When you apply VSM and lean to a business process, it does two things:
It helps you understand what is value, and what is non-value, by categorizing activities that matter to the customer from those that don’t.
You understand how to improve a process. What is the barrier to flow? Where is the bottleneck in a given development process?
Most Cloud Foundry adopters are keenly interested in improving the pace of software delivery, to accelerate time to market. They want to accelerate their release cycle, to go from shipping every few months to push to prod every few days or weeks. For example:
The story behind Humana’s “Cue App” for the Apple Watch is representative. Four Humana developers delivered “Cue,” a health app, to Apple’s App Store in five weeks. It was released on-schedule, in time for the Apple Watch launch event. The app achieved 300% of the company’s usage goal, and was named a “Top 10 app” by MacLife.com.
If our future is one of “...instantly connecting people, devices, and physical objects”, improving time-to-market and responsiveness is one of the most important things we can do in business.
Five Practices of High-Velocity, High-Quality Development Teams
The whitepaper kicks off by analyzing a traditional software development process with Value Stream Mapping. From there, it details five very common practices of Pivotal Customers.
Smaller Projects and Smaller Releases
Cross-Functional, Self-Directed Teams
Increasing Visibility of Defects
As each one is explained in detail, You will gain a clear picture of the steps, linkages, and benefits that are possible.
These 5 small steps combine to accelerate transformation efforts, create more confidence from leadership, and easily overcome objections and organizational resistance.
Value Stream Mapping: Learning to See “Barriers to Flow”
How can we gain so much insight from Value-Stream Model? Why is it so broadly relevant?
Primarily because any process can be modeled as a sequence of activities and mapped and then the Lead-time and Process-Time is analyzed along with delays. This analysis starts to highlight all the costs of delay, handoffs, inconsistent quality, and overly large batch sizes. It can also be easily extended upstream to finance and outside your organization to understand barriers-to-flow wherever they exist!
The topic is also a professional passion of mine. Over the years -whenever technologies and practices change - there is a wave of re-thinking the linkages between process and outcomes:
When at Procter & Gamble, I lived through the adoption of Total Quality Management. I saw how seemingly trivial cleaning and maintenance to plant machinery drove huge increases in plant efficiencies. Conclusion: Little problems add up!

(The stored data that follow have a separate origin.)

(* ===== verification/GoSort.v ===== *)
(** * Package [sort]

    [insertion_sort] is the loop [sort.Slice] runs on up to twelve elements and
    [sort.SliceStable] on one block; on a strict weak order the stable result is
    unique, so it is also what [SliceStable] returns on any length.  [GoSort]
    states what callers may rely on from [sort.Slice] at every length: a
    permutation, the insertion loop up to twelve elements, and a sorted result
    whenever the comparison is a strict weak order on the elements. *)
From S2P Require Import Prelude GoTime.
Open Scope Z_scope.

Section insertion.
Context {A : Type} (less : A → A → bool).

(** One pass of the inner loop: [x] moves left past the elements it is less
    than.  The sorted prefix is held reversed. *)
Fixpoint ins_rev (x : A) (rp : list A) : list A :=
  match rp with
  | [] => [x]
  | y :: r => if less x y then y :: ins_rev x r else x :: y :: r
  end.

Definition insertion_sort (l : list A) : list A :=
  rev (fold_left (λ rp x, ins_rev x rp) l []).

(** [less] behaves as a strict weak order on the elements satisfying [P]. *)
Definition strict_weak_on (P : A → Prop) : Prop :=
  (∀ x y, P x → P y → less x y = true → less y x = false) ∧
  (∀ x y z, P x → P y → P z → less y x = false → less z y = false → less z x = false).

(** The order of a sorted slice: no later element is less than an earlier. *)
Definition not_after (x y : A) : Prop := less y x = false.

Lemma ins_rev_perm x rp : ins_rev x rp ≡ₚ x :: rp.
Proof.
  induction rp as [|y r IH]; cbn; [done|].
  destruct (less x y); [|done]. rewrite IH. apply Permutation_swap.
Qed.

Lemma insertion_fold_perm l acc : fold_left (λ rp x, ins_rev x rp) l acc ≡ₚ l ++ acc.
Proof.
  revert acc. induction l as [|x l IH]; intros acc; cbn; [done|].
  rewrite IH, ins_rev_perm. symmetry. apply Permutation_middle.
Qed.

Lemma insertion_sort_perm l : insertion_sort l ≡ₚ l.
Proof.
  unfold insertion_sort. rewrite <- Permutation_rev, insertion_fold_perm.
  by rewrite app_nil_r.
Qed.

Section sorted.
Context (P : A → Prop) (Hsw : strict_weak_on P).

Lemma ins_rev_sorted x rp :
  P x → Forall P rp → StronglySorted (flip not_after) rp →
  StronglySorted (flip not_after) (ins_rev x rp).
Proof.
  destruct Hsw as [Hasym Htrans].
  induction rp as [|y r IH]; intros Hx HP Hs; cbn.
  { repeat constructor. }
  apply Forall_cons in HP as [Hy HP].
  apply StronglySorted_cons in Hs as [Hyr Hs].
  destruct (less x y) eqn:Hxy.
  - apply StronglySorted_cons; split; [|by apply IH].
    rewrite ins_rev_perm. constructor; [|done].
    unfold flip, not_after. auto.
  - apply StronglySorted_cons; split; [|by apply StronglySorted_cons].
    constructor; [done|]. rewrite Forall_forall in Hyr, HP |- *.
    intros z Hz. unfold flip, not_after in *. eapply (Htrans z y x); auto.
Qed.

Lemma insertion_fold_sorted l acc :
  Forall P l → Forall P acc → StronglySorted (flip not_after) acc →
  StronglySorted (flip not_after) (fold_left (λ rp x, ins_rev x rp) l acc).
Proof.
  revert acc. induction l as [|x l IH]; intros acc HP Hacc Hs; cbn; [done|].
  apply Forall_cons in HP as [Hx HP]. apply IH; [done| |by apply ins_rev_sorted].
  rewrite ins_rev_perm. by constructor.
Qed.
End sorted.

Lemma StronglySorted_rev (R : relation A) l :
  StronglySorted (flip R) l → StronglySorted R (rev l).
Proof.
  induction l as [|x l IH]; cbn; [constructor|].
  rewrite StronglySorted_cons. intros [Hx Hs]. apply StronglySorted_app_2.
  - intros a b Ha Hb. apply list_elem_of_singleton in Hb as ->.
    rewrite Forall_forall in Hx. apply Hx.
    apply list_elem_of_In, in_rev. by apply list_elem_of_In in Ha.
  - by apply IH.
  - repeat constructor.
Qed.

Lemma insertion_sort_sorted (P : A → Prop) l :
  strict_weak_on P → Forall P l → StronglySorted not_after (insertion_sort l).
Proof.
  intros Hsw HP. apply StronglySorted_rev.
  eapply insertion_fold_sorted; [done..|constructor].
Qed.

(** A comparison that only refines a strict weak order [coarse], whatever it
    does on the ties of [coarse], still leaves the slice in [coarse] order. *)
Section refined.
Context (coarse : A → A → bool) (P : A → Prop).
Context (Htrans : ∀ x y z, P x → P y → P z → coarse y x = false → coarse z y = false → coarse z x = false).
Context (Hless : ∀ x y, P x → P y → coarse x y = true → less x y = true ∧ less y x = false).

Lemma ins_rev_refined x rp :
  P x → Forall P rp → StronglySorted (λ a b, coarse a b = false) rp →
  StronglySorted (λ a b, coarse a b = false) (ins_rev x rp).
Proof.
  induction rp as [|y r IH]; intros Hx HP Hs; cbn; [repeat constructor|].
  apply Forall_cons in HP as [Hy HP]. apply StronglySorted_cons in Hs as [Hyr Hs].
  destruct (less x y) eqn:Hxy; apply StronglySorted_cons.
  - split; [|by apply IH]. rewrite ins_rev_perm. constructor; [|done].
    destruct (coarse y x) eqn:Hc; [|done]. destruct (Hless y x) as [_ Hn]; congruence.
  - assert (coarse x y = false) as Hn.
    { destruct (coarse x y) eqn:Hc; [|done]. destruct (Hless x y); congruence. }
    split; [|by apply StronglySorted_cons]. constructor; [done|].
    rewrite Forall_forall in Hyr, HP |- *. intros z Hz.
    eapply (Htrans z y x); auto.
Qed.

Lemma insertion_sort_refined l :
  Forall P l → StronglySorted (λ a b, coarse b a = false) (insertion_sort l).
Proof.
  intros HP. apply StronglySorted_rev. unfold flip.
  assert (∀ acc, Forall P acc → StronglySorted (λ a b, coarse a b = false) acc →
    StronglySorted (λ a b, coarse a b = false) (fold_left (λ rp x, ins_rev x rp) l acc)) as H.
  { induction l as [|x l IH]; intros acc Ha Hs; cbn; [done|].
    apply Forall_cons in HP as [Hx HP]. apply IH; [done| |by apply ins_rev_refined].
    rewrite ins_rev_perm. by constructor. }
  apply H; constructor.
Qed.
End refined.

(** A slice already in order is left as it is. *)
Lemma insertion_fold_id l acc :
  StronglySorted not_after (rev acc ++ l) →
  fold_left (λ rp x, ins_rev x rp) l acc = rev l ++ acc.
Proof.
  revert acc. induction l as [|x l IH]; intros acc Hs; cbn; [done|].
  assert (ins_rev x acc = x :: acc) as ->.
  { destruct acc as [|y acc]; [done|]. cbn in *.
    assert (less x y = false) as ->; [|done].
    eapply (StronglySorted_app_1_elem_of not_after _ _ y x Hs); [|by left].
    rewrite elem_of_app. right. by left. }
  rewrite IH; [by rewrite <- app_assoc|].
  cbn. by rewrite <- app_assoc.
Qed.

Lemma insertion_sort_id l : StronglySorted not_after l → insertion_sort l = l.
Proof.
  intros Hs. unfold insertion_sort. rewrite (insertion_fold_id l []); [|done].
  by rewrite app_nil_r, rev_involutive.
Qed.

Lemma insertion_sort_length l : length (insertion_sort l) = length l.
Proof. apply Permutation_length, insertion_sort_perm. Qed.

Lemma elem_of_insertion_sort x l : x ∈ insertion_sort l ↔ x ∈ l.
Proof. by rewrite insertion_sort_perm. Qed.

(** Under a total order the sorted slice does not depend on the input order. *)
Lemma insertion_sort_unique (P : A → Prop) l k :
  strict_weak_on P → (∀ x y, P x → P y → less x y = false → less y x = false → x = y) →
  Forall P l → l ≡ₚ k → insertion_sort l = insertion_sort k.
Proof.
  intros Hsw Htot Hl Hlk.
  assert (Forall P k) as Hk by by rewrite <- Hlk.
  apply (StronglySorted_unique_strong not_after).
  - intros x y Hx Hy Hxy Hyx. rewrite elem_of_insertion_sort in Hx, Hy.
    rewrite Forall_forall in Hl, Hk. apply Htot; auto.
  - by eapply insertion_sort_sorted.
  - by eapply insertion_sort_sorted.
  - by rewrite !insertion_sort_perm.
Qed.
End insertion.

(** What [sort.Slice] promises its callers. *)
Class GoSort := {
  sort_slice : ∀ {A : Type}, (A → A → bool) → list A → list A;
  sort_slice_perm : ∀ {A : Type} (less : A → A → bool) l, sort_slice less l ≡ₚ l;
  sort_slice_small : ∀ {A : Type} (less : A → A → bool) l,
    (length l ≤ 12)%nat → sort_slice less l = insertion_sort less l;
  sort_slice_sorted : ∀ {A : Type} (less : A → A → bool) (P : A → Prop) l,
    strict_weak_on less P → Forall P l → StronglySorted (not_after less) (sort_slice less l)
}.

#[export, refine] Instance insertion_sort_slice : GoSort := {| sort_slice := @insertion_sort |}.
Proof.
  - intros. apply insertion_sort_perm.
  - done.
  - intros. by eapply insertion_sort_sorted.
Defined.

(** ** Ordering integers and instants *)

Lemma ltb_strict_weak : strict_weak_on Z.ltb (λ _, True).
Proof. split; intros; go_bool; [apply Z.ltb_ge | apply Z.ltb_ge]; lia. Qed.

Lemma ltb_total x y : Z.ltb x y = false → Z.ltb y x = false → x = y.
Proof. rewrite !Z.ltb_ge. lia. Qed.

Lemma strict_weak_on_proj {A B} (f : A → B) (less : B → B → bool) (P : B → Prop) :
  strict_weak_on less P → strict_weak_on (λ x y, less (f x) (f y)) (λ x, P (f x)).
Proof. intros [H1 H2]. split; intros; eauto. Qed.

(** ** The newest elements of a log

    [append([]T(nil), l...)], [sort.SliceStable] by completion time, then the
    last [limit] entries: the shape [recent] and [recentStreams] share. *)
Definition newest_by {A} (finished : A → time) (l : list A) (limit : Z) : list A :=
  let ordered := insertion_sort (λ a b, time_before (finished a) (finished b)) l in
  if (0 <? limit) && (limit <? len ordered)
  then slice_from ordered (len ordered - limit)
  else ordered.

Section newest.
Context {A : Type} (finished : A → time).

Definition chronological (l : list A) : Prop :=
  StronglySorted (λ a b, finished a ≤ finished b) l.

Abbreviation earlier := (λ a b : A, time_before (finished a) (finished b)).

Lemma finished_strict_weak : strict_weak_on earlier (λ _, True).
Proof. apply (strict_weak_on_proj finished Z.ltb (λ _, True)), ltb_strict_weak. Qed.

Lemma not_after_finished a b : not_after earlier a b ↔ finished a ≤ finished b.
Proof. unfold not_after, time_before. by rewrite Z.ltb_ge. Qed.

Lemma chronological_not_after l : chronological l ↔ StronglySorted (not_after earlier) l.
Proof.
  unfold chronological. induction l as [|x l IH]; [split; constructor|].
  rewrite !StronglySorted_cons, IH, !Forall_forall.
  by setoid_rewrite not_after_finished.
Qed.

Lemma sort_finished_chronological l : chronological (insertion_sort earlier l).
Proof.
  apply chronological_not_after.
  eapply insertion_sort_sorted; [apply finished_strict_weak|by apply Forall_true].
Qed.

(** What [newest_by] returns: a chronological suffix of the log, of the
    requested length, with nothing newer left out. *)
Lemma newest_by_split l limit :
  ∃ older, older ++ newest_by finished l limit ≡ₚ l ∧
    chronological (older ++ newest_by finished l limit).
Proof.
  unfold newest_by. set (o := insertion_sort earlier l). case_match.
  - exists (take (Z.to_nat (len o - limit)) o). unfold slice_from.
    rewrite take_drop. split; [apply insertion_sort_perm|apply sort_finished_chronological].
  - exists []. split; [apply insertion_sort_perm|apply sort_finished_chronological].
Qed.

Lemma newest_by_chronological l limit : chronological (newest_by finished l limit).
Proof.
  destruct (newest_by_split l limit) as (o & _ & H). by eapply StronglySorted_app_1_r.
Qed.

Lemma elem_of_newest_by x l limit : x ∈ newest_by finished l limit → x ∈ l.
Proof. destruct (newest_by_split l limit) as (o & Hp & _). intros Hx. rewrite <- Hp. set_solver. Qed.

Lemma len_newest_by l limit :
  len (newest_by finished l limit) = if 0 <? limit then Z.min limit (len l) else len l.
Proof.
  unfold newest_by. set (o := insertion_sort earlier l).
  assert (len o = len l) as Ho by (unfold len, o; by rewrite insertion_sort_length).
  destruct (0 <? limit) eqn:H0; cbn; [|done].
  apply Z.ltb_lt in H0. destruct (limit <? len o) eqn:H1; go_bool.
  - rewrite len_slice_from; lia.
  - lia.
Qed.

Lemma newest_by_nil_iff l limit : newest_by finished l limit = [] ↔ l = [].
Proof.
  rewrite <- !len_nil_iff, len_newest_by. pose proof (len_nonneg l).
  destruct (0 <? limit) eqn:H0; go_bool; lia.
Qed.

Lemma newest_by_nil limit : newest_by finished [] limit = [].
Proof. by apply newest_by_nil_iff. Qed.

(** The last entry is a newest one of the whole log. *)
Lemma newest_by_last_max l limit x y :
  last (newest_by finished l limit) = Some x → y ∈ l → finished y ≤ finished x.
Proof.
  destruct (newest_by_split l limit) as (o & Hp & Hs).
  intros Hl Hy. rewrite <- Hp in Hy. apply last_Some in Hl as [l' Hl]. rewrite Hl, app_assoc in Hs, Hy.
  apply elem_of_app in Hy as [Hy|Hy%list_elem_of_singleton]; [|by subst].
  eapply (StronglySorted_app_1_elem_of _ _ _ y x Hs); [done|by left].
Qed.

(** A log already in order only loses its oldest entries. *)
Lemma newest_by_chronological_eq l limit :
  chronological l →
  newest_by finished l limit =
    if (0 <? limit) && (limit <? len l) then slice_from l (len l - limit) else l.
Proof.
  intros Hl. unfold newest_by.
  by rewrite insertion_sort_id by by apply chronological_not_after.
Qed.

Lemma newest_by_idemp l limit :
  newest_by finished (newest_by finished l limit) 0 = newest_by finished l limit.
Proof. by rewrite (newest_by_chronological_eq (newest_by _ _ _)) by apply newest_by_chronological. Qed.

Lemma newest_by_twice l limit :
  newest_by finished (newest_by finished l limit) limit = newest_by finished l limit.
Proof.
  rewrite (newest_by_chronological_eq (newest_by _ _ _)) by apply newest_by_chronological.
  case_match; [|done]. go_bool. pose proof (len_newest_by l limit) as Hn.
  destruct (0 <? limit) eqn:?; go_bool; lia.
Qed.
End newest.
#[export] Hint Resolve newest_by_chronological elem_of_newest_by : go_list.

Around 2000, I studied a failed software project that was undergoing litigation. The project was conducted in a classic waterfall fashion, so you can likely guess what many of the issues were. Requirements and designs were flawed. But software quality was what really sunk the project. (Even back then, the correlation between quality, cost, and time was beginning to come into clear focus.) We’ve all heard of the famous “Iron Triangle of Cost, Time, & Quality” that says “pick 2.” But researchers like Capers Jones and Steve McConnell discovered that picking just quality led to superior Time and Cost outcomes. Optimizing for any other dimension (cost, time, level of developer skill, etc.) was counter-productive. Quality was the key to productivity, time-to-market, and cost! Conclusion: Little problems create bigger problems while they exist!
Now at Pivotal, I find myself in a familiar spot of thinking about LEAN and Quality and using that lens to understand the mechanisms of the Pivotal Way and of Cloud Foundry. Conclusion: Delays and “barriers to flow” are problems too!
I am hopeful that the whitepaper will help you understand the practices, and the subtleties of applying lean process improvement and Value-Stream-Mapping to Software Development. If it helps you gain a shared view of digital transformation, your process-improvement journey is likely to be that much more productive!